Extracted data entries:
════════
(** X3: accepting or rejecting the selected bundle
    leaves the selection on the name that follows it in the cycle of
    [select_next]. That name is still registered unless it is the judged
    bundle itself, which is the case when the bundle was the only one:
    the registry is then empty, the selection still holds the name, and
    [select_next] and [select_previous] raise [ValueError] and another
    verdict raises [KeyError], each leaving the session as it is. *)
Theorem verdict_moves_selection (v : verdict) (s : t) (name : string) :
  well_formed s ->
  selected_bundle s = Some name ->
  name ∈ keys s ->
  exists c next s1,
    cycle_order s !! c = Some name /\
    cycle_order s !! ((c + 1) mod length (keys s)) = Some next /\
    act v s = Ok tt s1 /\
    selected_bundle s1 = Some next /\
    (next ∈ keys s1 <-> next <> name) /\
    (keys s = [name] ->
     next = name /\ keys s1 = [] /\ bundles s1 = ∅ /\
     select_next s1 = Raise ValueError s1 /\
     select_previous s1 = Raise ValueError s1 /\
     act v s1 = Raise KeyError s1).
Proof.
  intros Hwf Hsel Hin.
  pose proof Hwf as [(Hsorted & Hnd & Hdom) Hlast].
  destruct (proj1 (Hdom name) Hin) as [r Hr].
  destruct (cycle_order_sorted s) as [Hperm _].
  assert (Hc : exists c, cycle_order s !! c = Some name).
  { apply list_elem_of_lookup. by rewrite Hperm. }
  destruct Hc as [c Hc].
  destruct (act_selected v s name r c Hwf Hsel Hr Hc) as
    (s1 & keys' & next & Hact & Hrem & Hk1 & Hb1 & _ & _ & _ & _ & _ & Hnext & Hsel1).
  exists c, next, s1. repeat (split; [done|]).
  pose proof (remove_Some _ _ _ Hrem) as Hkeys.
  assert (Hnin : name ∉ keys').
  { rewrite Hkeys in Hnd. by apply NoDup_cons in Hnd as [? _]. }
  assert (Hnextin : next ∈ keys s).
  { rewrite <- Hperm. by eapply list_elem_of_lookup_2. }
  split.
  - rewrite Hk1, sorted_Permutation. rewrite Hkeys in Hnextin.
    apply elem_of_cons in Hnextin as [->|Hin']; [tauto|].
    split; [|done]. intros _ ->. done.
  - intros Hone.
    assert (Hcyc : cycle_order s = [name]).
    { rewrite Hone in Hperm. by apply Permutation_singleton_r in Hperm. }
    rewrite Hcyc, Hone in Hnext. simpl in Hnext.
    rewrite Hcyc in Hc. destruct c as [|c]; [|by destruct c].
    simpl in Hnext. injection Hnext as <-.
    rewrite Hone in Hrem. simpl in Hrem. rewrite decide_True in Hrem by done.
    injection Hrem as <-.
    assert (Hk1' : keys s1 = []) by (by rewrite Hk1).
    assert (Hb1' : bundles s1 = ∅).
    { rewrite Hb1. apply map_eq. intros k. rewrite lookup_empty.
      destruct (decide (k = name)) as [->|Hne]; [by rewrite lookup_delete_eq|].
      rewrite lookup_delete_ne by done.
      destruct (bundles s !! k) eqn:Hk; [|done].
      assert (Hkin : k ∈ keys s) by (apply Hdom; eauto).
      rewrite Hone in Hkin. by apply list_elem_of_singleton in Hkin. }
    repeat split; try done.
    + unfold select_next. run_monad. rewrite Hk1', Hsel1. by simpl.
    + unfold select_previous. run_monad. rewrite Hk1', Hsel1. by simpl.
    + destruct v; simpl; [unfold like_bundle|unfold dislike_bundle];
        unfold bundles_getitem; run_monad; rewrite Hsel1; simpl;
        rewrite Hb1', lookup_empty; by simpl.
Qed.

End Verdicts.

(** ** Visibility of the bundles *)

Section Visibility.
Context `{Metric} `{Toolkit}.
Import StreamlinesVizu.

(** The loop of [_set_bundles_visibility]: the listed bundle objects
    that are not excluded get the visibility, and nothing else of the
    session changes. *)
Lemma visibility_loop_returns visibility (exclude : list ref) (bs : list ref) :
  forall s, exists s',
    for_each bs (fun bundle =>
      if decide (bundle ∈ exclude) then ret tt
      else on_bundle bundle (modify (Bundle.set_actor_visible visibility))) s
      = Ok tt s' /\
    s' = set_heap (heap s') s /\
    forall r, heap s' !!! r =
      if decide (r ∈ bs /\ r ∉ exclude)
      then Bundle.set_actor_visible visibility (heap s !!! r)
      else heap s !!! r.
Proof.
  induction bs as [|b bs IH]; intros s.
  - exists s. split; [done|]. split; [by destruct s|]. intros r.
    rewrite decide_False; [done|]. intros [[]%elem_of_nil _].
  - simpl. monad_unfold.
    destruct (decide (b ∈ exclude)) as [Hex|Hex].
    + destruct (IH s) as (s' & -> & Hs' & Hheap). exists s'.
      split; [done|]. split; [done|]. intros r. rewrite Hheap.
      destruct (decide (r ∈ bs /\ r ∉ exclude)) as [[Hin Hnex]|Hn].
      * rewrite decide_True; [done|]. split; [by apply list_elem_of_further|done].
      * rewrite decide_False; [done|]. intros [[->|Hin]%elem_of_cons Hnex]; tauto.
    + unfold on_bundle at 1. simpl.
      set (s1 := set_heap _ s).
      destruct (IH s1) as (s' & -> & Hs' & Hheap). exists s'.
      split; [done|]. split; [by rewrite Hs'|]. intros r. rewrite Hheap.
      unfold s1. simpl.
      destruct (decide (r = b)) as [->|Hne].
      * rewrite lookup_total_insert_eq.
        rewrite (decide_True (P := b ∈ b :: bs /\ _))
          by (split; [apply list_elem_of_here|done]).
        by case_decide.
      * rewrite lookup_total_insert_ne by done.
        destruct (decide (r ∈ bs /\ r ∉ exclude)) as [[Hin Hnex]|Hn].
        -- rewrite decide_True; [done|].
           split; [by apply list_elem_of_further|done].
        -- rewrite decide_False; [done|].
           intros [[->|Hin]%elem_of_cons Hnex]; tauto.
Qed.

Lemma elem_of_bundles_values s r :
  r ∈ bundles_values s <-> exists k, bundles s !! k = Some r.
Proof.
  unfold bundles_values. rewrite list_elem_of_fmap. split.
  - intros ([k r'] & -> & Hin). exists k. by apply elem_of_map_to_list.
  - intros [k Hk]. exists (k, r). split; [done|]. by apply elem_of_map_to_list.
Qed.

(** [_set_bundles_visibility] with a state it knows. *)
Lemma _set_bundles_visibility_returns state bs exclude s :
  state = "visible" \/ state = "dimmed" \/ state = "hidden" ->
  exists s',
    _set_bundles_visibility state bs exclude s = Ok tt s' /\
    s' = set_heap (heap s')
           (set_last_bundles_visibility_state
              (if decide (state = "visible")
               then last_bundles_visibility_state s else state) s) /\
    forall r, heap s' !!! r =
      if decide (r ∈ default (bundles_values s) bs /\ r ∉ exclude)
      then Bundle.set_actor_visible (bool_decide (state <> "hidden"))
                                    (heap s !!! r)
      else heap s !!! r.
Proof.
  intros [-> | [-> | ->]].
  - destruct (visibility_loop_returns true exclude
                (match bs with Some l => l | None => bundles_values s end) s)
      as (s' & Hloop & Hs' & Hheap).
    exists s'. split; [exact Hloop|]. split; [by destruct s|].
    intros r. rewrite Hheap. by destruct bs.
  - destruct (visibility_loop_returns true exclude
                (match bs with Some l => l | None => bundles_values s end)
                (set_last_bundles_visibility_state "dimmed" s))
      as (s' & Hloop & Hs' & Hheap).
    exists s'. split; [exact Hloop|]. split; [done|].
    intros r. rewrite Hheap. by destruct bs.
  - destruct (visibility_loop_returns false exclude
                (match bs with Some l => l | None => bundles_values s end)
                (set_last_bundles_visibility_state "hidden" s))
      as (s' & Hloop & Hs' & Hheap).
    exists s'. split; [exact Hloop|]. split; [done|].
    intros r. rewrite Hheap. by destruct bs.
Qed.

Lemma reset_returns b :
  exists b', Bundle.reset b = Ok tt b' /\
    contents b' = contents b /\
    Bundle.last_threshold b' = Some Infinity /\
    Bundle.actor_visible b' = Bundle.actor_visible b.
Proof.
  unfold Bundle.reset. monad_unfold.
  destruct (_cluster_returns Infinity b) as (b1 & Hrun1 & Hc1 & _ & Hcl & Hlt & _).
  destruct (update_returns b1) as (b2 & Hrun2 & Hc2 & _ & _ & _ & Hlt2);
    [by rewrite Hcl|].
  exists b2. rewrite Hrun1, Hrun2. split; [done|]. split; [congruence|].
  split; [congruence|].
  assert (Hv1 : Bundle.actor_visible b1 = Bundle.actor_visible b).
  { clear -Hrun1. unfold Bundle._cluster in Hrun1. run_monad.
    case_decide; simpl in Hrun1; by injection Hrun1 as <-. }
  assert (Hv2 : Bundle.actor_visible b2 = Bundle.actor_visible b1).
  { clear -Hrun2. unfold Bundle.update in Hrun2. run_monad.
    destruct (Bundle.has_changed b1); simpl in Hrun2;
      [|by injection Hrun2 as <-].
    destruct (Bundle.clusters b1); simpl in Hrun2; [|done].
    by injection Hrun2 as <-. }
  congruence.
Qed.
════════
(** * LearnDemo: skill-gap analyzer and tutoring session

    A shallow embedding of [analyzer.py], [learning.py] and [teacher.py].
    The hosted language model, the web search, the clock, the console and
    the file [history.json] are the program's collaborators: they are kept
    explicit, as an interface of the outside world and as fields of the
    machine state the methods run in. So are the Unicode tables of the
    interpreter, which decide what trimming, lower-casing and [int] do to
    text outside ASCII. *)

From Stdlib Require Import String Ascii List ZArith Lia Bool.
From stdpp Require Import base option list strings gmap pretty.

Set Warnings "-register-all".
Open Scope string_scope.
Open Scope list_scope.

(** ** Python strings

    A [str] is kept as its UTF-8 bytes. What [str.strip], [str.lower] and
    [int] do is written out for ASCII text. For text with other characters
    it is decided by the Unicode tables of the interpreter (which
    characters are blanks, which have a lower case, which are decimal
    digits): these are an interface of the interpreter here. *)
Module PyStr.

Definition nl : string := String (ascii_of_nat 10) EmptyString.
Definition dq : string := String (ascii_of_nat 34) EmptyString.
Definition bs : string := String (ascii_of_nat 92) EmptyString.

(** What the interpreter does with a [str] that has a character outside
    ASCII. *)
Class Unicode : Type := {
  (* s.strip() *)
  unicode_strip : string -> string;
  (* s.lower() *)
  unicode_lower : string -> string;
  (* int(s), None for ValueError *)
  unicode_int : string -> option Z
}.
════════
#### Work instruction:
Using the records above, count the lines containing "analyzer". Give no words besides the number.

#### Answer area:
2